▶ [Requirement]
Find the line containing "(* ===== verification/Prelude.v ===== *)" in the listing below. Repeat it exactly, along with each following line up to and including the one containing "for the signalling".

[Opening Stored data section]

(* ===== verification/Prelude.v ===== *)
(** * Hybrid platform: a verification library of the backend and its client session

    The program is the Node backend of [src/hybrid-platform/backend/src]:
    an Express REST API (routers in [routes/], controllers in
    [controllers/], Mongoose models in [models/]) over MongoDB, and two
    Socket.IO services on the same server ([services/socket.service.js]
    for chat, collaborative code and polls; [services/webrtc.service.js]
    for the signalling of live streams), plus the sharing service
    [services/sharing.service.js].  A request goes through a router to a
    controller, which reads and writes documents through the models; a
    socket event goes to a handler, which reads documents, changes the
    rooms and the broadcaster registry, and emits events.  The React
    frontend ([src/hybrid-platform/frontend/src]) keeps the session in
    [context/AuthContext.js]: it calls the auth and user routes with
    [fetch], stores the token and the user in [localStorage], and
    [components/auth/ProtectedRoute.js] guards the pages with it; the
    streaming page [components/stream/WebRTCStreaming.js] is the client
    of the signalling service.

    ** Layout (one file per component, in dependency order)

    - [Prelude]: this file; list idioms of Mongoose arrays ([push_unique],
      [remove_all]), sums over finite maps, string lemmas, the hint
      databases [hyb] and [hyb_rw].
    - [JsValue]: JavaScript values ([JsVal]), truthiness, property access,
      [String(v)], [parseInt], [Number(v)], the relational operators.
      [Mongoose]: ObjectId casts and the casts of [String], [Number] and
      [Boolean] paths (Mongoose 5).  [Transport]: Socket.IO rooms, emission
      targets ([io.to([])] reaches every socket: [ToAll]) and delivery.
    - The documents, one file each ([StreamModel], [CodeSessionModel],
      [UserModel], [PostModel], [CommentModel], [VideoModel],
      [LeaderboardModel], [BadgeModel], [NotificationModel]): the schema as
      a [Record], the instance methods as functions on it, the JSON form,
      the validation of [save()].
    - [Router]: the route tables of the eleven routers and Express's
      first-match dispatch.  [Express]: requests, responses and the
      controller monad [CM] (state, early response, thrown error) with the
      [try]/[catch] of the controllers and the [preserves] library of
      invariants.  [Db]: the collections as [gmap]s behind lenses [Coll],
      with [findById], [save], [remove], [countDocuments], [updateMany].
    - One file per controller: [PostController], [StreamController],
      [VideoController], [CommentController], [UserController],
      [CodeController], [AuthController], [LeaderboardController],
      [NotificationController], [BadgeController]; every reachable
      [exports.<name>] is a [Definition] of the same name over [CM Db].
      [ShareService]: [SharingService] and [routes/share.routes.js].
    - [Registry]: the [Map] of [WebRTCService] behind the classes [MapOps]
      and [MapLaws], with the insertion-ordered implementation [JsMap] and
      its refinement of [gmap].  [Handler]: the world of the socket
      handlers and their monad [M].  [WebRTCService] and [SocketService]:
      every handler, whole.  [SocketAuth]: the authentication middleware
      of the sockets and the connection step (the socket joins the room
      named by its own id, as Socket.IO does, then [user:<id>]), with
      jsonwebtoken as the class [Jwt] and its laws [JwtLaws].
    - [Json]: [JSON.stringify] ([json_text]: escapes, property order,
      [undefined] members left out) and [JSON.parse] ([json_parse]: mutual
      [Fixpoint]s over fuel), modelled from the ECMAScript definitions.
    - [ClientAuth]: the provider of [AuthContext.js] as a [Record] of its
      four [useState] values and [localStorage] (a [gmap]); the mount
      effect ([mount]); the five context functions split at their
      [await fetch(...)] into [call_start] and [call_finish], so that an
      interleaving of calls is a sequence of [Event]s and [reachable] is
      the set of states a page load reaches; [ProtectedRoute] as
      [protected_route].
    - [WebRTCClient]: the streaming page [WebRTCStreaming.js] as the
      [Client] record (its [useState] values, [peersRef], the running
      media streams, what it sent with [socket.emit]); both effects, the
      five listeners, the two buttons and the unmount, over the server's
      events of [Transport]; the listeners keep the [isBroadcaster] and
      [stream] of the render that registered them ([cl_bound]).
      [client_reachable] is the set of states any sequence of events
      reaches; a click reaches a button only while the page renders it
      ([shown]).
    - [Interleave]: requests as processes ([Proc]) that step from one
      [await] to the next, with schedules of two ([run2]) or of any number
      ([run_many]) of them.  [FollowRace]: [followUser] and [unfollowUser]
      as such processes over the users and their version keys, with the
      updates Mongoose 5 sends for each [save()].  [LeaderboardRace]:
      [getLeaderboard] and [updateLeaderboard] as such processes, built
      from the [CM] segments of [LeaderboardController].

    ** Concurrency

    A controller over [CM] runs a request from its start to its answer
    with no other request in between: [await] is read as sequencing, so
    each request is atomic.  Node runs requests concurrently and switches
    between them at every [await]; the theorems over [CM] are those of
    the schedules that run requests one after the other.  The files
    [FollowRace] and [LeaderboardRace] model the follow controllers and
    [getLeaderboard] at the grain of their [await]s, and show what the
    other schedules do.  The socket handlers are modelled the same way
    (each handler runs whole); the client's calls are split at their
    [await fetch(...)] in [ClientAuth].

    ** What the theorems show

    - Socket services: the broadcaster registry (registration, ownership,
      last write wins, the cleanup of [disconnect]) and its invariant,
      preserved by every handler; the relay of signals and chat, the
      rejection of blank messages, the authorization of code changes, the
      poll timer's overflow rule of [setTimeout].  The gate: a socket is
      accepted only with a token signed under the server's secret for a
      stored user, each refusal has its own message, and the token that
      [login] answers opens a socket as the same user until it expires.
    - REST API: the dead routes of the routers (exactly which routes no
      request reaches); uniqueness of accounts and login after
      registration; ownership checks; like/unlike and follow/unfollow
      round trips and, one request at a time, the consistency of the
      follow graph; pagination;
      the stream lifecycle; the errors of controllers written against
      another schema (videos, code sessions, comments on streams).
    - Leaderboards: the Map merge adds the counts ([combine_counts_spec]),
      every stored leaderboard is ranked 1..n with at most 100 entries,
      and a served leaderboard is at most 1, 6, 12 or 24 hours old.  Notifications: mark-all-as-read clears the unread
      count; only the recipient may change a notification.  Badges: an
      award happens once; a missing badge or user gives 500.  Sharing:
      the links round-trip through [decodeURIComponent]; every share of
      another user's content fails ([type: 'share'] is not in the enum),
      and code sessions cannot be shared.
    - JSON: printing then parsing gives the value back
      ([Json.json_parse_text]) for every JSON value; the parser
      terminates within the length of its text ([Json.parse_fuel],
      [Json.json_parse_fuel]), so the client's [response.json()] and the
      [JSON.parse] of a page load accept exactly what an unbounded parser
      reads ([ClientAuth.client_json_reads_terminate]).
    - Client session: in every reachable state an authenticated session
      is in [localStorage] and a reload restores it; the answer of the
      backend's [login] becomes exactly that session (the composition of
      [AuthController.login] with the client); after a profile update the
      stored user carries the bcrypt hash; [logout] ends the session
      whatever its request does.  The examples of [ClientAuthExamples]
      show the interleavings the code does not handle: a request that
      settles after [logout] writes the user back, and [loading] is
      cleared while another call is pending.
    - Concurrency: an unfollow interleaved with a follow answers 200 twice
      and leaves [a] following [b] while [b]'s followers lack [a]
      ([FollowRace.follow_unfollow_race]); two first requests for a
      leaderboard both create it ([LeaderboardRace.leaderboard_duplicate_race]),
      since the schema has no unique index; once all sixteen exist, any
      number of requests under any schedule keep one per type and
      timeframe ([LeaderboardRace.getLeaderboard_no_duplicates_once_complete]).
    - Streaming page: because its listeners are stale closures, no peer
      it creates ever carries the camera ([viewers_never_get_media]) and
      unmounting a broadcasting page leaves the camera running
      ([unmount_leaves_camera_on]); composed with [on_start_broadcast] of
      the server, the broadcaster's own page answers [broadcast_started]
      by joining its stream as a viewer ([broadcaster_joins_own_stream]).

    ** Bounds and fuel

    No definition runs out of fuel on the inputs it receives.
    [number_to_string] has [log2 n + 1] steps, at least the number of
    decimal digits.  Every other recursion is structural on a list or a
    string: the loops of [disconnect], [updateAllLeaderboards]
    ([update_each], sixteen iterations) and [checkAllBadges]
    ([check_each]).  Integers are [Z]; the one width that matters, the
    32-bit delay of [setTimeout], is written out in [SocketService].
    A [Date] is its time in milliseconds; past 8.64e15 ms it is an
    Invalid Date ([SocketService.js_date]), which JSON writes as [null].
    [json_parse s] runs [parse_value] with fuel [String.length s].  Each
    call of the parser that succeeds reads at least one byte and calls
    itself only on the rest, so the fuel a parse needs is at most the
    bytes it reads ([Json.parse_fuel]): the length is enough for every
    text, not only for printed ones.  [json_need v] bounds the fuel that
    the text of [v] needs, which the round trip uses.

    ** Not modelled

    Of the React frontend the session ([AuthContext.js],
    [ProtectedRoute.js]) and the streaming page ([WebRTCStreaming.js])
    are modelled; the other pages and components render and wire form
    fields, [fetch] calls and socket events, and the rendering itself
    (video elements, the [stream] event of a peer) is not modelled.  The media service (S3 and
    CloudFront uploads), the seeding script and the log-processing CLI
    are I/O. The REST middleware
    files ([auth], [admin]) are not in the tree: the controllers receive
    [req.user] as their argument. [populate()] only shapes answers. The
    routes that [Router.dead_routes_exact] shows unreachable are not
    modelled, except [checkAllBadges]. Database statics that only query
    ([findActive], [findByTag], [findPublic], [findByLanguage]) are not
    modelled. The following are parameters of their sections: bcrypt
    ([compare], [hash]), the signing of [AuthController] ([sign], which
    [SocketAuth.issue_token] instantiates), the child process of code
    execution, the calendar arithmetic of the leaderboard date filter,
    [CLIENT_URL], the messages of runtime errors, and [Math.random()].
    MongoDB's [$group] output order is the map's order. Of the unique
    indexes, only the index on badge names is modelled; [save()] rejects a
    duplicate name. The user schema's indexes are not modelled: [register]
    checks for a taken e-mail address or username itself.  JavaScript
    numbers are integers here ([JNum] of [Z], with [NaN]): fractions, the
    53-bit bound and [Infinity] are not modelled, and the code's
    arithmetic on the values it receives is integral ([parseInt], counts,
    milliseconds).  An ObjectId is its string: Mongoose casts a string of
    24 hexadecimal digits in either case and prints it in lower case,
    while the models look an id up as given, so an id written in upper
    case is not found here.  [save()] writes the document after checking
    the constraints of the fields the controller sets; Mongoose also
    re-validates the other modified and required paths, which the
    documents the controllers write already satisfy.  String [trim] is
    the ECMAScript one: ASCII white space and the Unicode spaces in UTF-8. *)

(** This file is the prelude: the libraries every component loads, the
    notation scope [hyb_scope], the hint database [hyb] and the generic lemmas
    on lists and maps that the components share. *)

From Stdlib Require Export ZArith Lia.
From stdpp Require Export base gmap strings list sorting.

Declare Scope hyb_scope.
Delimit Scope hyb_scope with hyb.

[Closing Stored data section]
[Opening Stored data section]

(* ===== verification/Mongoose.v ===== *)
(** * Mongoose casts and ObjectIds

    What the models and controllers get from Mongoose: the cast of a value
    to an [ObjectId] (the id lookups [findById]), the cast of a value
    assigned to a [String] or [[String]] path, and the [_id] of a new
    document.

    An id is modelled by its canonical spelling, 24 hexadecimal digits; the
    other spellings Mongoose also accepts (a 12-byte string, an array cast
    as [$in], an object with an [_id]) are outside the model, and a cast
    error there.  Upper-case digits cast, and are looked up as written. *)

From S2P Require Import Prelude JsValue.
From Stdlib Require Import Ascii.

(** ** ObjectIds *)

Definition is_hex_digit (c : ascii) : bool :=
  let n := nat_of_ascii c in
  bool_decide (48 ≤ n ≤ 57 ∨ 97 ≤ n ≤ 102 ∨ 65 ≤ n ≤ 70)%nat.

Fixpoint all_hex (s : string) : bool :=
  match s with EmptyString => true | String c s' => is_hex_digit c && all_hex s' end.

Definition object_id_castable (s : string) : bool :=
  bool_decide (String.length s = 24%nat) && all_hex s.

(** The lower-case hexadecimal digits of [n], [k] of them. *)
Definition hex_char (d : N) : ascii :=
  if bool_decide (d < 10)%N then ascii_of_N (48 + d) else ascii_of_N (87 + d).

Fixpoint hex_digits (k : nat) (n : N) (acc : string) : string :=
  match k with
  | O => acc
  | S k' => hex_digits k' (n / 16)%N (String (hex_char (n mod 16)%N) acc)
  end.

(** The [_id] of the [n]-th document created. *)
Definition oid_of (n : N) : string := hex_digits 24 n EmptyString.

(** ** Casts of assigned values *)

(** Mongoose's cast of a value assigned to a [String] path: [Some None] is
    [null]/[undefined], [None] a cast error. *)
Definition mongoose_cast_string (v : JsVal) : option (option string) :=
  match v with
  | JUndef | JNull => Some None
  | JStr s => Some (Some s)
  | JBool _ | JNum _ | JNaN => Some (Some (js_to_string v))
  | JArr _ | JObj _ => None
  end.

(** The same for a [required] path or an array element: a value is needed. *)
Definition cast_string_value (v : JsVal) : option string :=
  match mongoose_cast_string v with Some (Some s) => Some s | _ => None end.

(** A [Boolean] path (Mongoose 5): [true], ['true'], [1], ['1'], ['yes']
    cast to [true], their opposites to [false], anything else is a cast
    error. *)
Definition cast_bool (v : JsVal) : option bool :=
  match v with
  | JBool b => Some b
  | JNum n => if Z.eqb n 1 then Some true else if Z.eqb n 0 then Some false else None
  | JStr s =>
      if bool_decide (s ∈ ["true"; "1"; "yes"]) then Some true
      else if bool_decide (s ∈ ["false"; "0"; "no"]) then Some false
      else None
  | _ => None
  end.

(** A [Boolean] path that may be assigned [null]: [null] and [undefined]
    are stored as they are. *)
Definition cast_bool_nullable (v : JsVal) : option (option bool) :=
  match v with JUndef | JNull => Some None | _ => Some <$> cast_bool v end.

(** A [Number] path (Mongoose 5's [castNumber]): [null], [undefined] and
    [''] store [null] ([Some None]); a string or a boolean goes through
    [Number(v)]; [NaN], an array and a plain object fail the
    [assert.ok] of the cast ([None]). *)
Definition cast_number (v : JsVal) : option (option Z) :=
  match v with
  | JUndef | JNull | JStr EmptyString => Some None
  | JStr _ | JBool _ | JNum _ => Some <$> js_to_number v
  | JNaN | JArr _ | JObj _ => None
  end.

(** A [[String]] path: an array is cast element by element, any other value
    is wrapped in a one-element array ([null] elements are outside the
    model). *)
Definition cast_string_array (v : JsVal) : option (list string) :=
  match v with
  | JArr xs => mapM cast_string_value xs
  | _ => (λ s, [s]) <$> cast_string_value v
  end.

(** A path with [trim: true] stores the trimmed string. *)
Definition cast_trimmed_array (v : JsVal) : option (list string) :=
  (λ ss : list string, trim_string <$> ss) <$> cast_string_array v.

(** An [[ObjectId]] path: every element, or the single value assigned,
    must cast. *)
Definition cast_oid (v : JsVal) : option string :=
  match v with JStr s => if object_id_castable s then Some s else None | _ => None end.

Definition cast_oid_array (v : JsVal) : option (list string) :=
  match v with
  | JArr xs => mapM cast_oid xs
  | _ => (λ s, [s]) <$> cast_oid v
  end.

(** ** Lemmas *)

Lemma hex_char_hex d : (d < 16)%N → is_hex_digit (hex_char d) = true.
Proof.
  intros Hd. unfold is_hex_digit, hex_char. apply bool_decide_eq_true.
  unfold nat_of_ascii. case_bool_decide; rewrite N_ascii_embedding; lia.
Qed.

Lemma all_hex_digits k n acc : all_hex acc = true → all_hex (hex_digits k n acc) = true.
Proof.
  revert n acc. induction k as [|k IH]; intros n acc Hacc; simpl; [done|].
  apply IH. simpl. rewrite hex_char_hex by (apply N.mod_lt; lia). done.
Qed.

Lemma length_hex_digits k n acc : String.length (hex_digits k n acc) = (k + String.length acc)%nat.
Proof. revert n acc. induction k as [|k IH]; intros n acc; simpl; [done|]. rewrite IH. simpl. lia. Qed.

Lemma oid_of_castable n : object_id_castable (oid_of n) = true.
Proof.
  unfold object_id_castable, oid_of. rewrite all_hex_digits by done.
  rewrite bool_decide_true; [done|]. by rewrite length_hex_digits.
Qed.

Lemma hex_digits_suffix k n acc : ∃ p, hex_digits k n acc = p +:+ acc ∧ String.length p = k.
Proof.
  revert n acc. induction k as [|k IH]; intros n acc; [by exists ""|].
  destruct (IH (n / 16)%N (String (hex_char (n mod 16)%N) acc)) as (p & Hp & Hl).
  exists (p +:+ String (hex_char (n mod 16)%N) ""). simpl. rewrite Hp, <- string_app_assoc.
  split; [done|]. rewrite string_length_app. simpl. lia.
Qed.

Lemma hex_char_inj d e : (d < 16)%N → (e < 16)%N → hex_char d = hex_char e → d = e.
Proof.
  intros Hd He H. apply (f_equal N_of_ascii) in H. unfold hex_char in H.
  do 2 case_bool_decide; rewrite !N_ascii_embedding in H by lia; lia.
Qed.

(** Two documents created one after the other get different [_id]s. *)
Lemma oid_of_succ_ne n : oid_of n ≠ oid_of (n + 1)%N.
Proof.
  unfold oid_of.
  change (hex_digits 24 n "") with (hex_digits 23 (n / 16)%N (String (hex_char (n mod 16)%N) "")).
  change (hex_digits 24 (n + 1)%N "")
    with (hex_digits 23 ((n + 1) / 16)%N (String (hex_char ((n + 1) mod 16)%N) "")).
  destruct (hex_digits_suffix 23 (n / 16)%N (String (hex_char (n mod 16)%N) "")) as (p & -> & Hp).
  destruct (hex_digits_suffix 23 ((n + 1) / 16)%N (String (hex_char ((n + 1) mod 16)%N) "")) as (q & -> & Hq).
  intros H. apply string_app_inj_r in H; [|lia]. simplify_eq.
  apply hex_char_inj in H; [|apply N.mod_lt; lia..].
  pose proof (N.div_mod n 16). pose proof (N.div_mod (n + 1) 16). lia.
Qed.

[Closing Stored data section]

▶ [Exercise answer]
(* ===== verification/Prelude.v ===== *)
(** * Hybrid platform: a verification library of the backend and its client session

    The program is the Node backend of [src/hybrid-platform/backend/src]:
    an Express REST API (routers in [routes/], controllers in
    [controllers/], Mongoose models in [models/]) over MongoDB, and two
    Socket.IO services on the same server ([services/socket.service.js]
    for chat, collaborative code and polls; [services/webrtc.service.js]
    for the signalling of live streams), plus the sharing service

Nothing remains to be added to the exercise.